## Task directions
Check every line of the data below for the word "mret", then give only the number of lines that have it.

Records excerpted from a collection
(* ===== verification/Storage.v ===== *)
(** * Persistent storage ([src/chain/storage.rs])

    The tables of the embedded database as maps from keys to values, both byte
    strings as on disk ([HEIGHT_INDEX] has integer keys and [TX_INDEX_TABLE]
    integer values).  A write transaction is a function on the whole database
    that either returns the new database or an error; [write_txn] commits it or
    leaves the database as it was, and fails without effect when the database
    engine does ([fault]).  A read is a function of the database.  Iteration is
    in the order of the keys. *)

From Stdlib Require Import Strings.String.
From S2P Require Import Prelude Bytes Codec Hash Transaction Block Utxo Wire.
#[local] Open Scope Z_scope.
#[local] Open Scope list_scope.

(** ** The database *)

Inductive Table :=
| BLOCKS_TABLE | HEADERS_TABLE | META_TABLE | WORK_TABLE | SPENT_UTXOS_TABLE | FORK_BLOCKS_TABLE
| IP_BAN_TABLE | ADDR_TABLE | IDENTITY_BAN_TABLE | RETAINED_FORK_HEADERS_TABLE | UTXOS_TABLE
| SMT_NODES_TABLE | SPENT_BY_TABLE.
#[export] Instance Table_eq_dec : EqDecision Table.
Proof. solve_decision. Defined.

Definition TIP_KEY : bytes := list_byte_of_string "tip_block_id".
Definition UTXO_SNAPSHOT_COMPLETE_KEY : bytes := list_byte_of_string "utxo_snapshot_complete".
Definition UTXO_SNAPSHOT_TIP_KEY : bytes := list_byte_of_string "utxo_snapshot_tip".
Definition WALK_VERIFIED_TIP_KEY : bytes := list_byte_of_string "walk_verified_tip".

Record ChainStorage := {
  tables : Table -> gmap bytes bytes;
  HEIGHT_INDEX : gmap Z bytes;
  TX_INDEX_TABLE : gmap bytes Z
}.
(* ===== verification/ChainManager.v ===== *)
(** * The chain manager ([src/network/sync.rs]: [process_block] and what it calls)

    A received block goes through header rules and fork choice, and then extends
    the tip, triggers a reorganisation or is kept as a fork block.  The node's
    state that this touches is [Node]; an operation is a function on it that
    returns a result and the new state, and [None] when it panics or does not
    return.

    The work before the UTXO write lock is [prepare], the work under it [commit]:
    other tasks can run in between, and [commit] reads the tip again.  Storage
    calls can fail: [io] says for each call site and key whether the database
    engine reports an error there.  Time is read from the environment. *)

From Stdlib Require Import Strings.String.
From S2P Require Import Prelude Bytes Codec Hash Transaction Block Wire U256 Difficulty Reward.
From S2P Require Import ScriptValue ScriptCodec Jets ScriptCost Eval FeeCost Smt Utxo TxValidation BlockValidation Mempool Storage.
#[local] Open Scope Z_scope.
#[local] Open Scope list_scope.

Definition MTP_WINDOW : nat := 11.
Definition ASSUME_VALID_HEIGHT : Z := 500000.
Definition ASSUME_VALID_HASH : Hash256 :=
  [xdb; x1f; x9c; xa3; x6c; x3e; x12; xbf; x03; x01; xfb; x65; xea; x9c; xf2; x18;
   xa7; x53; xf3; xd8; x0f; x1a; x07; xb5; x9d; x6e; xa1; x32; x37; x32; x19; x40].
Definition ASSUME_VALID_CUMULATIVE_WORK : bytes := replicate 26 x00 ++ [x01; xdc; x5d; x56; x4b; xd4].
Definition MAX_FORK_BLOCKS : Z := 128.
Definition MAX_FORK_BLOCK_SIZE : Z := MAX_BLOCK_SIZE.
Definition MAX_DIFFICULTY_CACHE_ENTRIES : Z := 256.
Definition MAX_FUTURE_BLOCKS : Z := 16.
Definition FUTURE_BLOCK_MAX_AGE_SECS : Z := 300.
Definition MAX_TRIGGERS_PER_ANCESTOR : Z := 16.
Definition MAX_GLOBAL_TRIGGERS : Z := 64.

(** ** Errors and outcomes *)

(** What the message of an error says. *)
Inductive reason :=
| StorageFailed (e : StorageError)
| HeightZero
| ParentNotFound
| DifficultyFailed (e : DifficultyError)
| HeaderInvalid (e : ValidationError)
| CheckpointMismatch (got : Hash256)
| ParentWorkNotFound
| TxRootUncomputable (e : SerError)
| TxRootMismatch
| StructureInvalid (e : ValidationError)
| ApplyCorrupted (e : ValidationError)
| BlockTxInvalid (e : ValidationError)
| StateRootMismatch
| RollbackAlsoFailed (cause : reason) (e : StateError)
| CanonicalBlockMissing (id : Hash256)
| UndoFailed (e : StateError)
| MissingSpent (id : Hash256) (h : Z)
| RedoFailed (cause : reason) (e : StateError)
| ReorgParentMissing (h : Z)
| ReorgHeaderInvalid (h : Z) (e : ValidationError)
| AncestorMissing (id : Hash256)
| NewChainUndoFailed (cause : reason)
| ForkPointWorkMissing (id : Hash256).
==
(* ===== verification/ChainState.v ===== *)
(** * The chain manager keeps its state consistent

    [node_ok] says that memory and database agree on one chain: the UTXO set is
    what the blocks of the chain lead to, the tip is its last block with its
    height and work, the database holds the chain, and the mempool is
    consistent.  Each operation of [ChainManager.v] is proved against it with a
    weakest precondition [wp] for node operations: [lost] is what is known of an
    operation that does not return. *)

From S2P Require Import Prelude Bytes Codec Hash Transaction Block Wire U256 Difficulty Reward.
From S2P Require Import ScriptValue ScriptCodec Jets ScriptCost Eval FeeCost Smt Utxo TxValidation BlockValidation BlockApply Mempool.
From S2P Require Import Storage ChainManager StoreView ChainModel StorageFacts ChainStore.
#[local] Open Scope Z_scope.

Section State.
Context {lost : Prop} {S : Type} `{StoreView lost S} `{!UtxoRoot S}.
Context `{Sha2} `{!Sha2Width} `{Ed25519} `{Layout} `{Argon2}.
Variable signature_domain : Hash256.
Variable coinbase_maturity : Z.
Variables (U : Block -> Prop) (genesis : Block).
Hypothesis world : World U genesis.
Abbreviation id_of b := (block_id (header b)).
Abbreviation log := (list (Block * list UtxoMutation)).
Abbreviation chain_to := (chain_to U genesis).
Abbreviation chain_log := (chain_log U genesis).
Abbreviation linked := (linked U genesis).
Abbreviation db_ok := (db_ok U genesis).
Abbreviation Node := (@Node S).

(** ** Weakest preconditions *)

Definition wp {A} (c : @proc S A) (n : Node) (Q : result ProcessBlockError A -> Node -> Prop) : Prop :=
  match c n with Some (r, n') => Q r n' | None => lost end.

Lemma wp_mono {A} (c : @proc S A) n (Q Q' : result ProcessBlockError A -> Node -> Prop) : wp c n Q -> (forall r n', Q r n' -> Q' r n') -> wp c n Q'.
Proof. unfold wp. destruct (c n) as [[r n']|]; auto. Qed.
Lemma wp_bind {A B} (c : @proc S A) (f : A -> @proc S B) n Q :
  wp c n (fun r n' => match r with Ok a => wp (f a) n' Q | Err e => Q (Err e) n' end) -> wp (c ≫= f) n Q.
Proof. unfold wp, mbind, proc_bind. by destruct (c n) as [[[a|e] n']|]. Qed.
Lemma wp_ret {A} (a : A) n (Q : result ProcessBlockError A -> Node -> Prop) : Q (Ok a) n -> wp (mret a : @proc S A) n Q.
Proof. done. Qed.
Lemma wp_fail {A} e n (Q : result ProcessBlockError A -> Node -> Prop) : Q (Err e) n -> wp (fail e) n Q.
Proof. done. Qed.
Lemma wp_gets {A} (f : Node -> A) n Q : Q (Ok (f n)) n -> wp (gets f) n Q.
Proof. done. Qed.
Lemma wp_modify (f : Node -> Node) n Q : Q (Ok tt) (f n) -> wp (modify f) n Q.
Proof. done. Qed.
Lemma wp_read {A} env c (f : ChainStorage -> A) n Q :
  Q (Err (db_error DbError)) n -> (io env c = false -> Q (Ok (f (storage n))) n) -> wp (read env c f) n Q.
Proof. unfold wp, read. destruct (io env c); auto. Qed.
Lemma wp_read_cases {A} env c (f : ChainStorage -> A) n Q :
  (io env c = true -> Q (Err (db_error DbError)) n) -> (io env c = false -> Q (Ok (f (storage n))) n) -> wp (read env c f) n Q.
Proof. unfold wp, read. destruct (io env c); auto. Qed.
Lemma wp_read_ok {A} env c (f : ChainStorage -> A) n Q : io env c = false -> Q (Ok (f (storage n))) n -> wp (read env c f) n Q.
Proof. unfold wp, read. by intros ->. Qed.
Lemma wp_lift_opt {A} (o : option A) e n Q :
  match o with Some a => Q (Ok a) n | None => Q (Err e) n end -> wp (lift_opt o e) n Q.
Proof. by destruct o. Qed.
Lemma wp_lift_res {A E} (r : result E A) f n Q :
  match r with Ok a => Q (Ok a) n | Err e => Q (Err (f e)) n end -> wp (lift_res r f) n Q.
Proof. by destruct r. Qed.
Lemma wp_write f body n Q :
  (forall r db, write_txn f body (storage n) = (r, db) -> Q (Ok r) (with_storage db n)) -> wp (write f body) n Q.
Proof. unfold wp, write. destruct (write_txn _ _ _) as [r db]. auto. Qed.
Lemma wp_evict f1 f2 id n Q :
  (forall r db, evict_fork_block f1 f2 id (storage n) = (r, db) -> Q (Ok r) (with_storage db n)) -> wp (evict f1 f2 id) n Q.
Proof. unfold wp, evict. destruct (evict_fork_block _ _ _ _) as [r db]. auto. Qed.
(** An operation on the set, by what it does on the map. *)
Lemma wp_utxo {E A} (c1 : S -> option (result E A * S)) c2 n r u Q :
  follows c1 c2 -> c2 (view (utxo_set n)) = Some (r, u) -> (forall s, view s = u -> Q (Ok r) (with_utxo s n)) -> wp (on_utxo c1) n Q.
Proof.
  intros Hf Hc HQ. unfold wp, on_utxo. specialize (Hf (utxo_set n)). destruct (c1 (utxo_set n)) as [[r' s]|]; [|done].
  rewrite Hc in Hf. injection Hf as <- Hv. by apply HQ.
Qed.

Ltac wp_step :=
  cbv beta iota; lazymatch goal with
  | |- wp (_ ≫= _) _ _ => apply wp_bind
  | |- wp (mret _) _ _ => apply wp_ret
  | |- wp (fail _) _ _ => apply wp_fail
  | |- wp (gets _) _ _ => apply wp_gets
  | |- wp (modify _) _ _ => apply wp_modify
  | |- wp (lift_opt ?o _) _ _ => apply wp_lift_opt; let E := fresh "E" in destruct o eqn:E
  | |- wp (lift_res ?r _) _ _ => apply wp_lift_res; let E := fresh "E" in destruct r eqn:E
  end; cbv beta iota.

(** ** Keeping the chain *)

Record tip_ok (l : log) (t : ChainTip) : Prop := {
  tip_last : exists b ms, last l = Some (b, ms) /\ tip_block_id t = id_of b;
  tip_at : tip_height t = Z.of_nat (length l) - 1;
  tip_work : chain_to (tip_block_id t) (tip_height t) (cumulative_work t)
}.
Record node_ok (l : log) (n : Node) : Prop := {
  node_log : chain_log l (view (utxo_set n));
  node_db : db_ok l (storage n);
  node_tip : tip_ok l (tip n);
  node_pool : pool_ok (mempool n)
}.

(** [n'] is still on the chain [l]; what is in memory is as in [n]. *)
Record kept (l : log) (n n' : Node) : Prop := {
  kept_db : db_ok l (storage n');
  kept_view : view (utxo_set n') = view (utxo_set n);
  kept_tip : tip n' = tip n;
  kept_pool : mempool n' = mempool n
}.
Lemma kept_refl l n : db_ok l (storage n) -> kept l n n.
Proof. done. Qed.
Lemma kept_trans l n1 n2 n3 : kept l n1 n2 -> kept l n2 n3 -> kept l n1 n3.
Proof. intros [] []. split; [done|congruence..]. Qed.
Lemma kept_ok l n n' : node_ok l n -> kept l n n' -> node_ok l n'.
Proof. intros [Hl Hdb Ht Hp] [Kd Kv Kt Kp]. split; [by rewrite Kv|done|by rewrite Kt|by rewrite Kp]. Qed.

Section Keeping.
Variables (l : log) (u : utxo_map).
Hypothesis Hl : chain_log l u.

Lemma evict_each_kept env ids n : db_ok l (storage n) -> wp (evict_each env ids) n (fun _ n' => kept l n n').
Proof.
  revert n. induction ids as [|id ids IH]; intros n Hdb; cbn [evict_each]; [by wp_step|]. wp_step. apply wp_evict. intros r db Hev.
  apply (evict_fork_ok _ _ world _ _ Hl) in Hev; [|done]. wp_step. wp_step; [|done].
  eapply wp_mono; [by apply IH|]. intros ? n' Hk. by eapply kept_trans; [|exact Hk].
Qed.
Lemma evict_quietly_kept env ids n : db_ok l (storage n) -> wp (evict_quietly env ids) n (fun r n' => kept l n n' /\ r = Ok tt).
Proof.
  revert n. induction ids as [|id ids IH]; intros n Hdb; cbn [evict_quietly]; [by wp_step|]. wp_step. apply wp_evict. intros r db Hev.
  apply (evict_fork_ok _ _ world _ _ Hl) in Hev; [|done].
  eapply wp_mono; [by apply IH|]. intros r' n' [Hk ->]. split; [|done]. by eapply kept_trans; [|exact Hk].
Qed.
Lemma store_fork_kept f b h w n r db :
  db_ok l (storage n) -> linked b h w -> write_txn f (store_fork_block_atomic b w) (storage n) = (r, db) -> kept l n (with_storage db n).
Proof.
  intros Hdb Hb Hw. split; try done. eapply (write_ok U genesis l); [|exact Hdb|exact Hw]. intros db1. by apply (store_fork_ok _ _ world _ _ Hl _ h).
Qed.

## Worked solution
2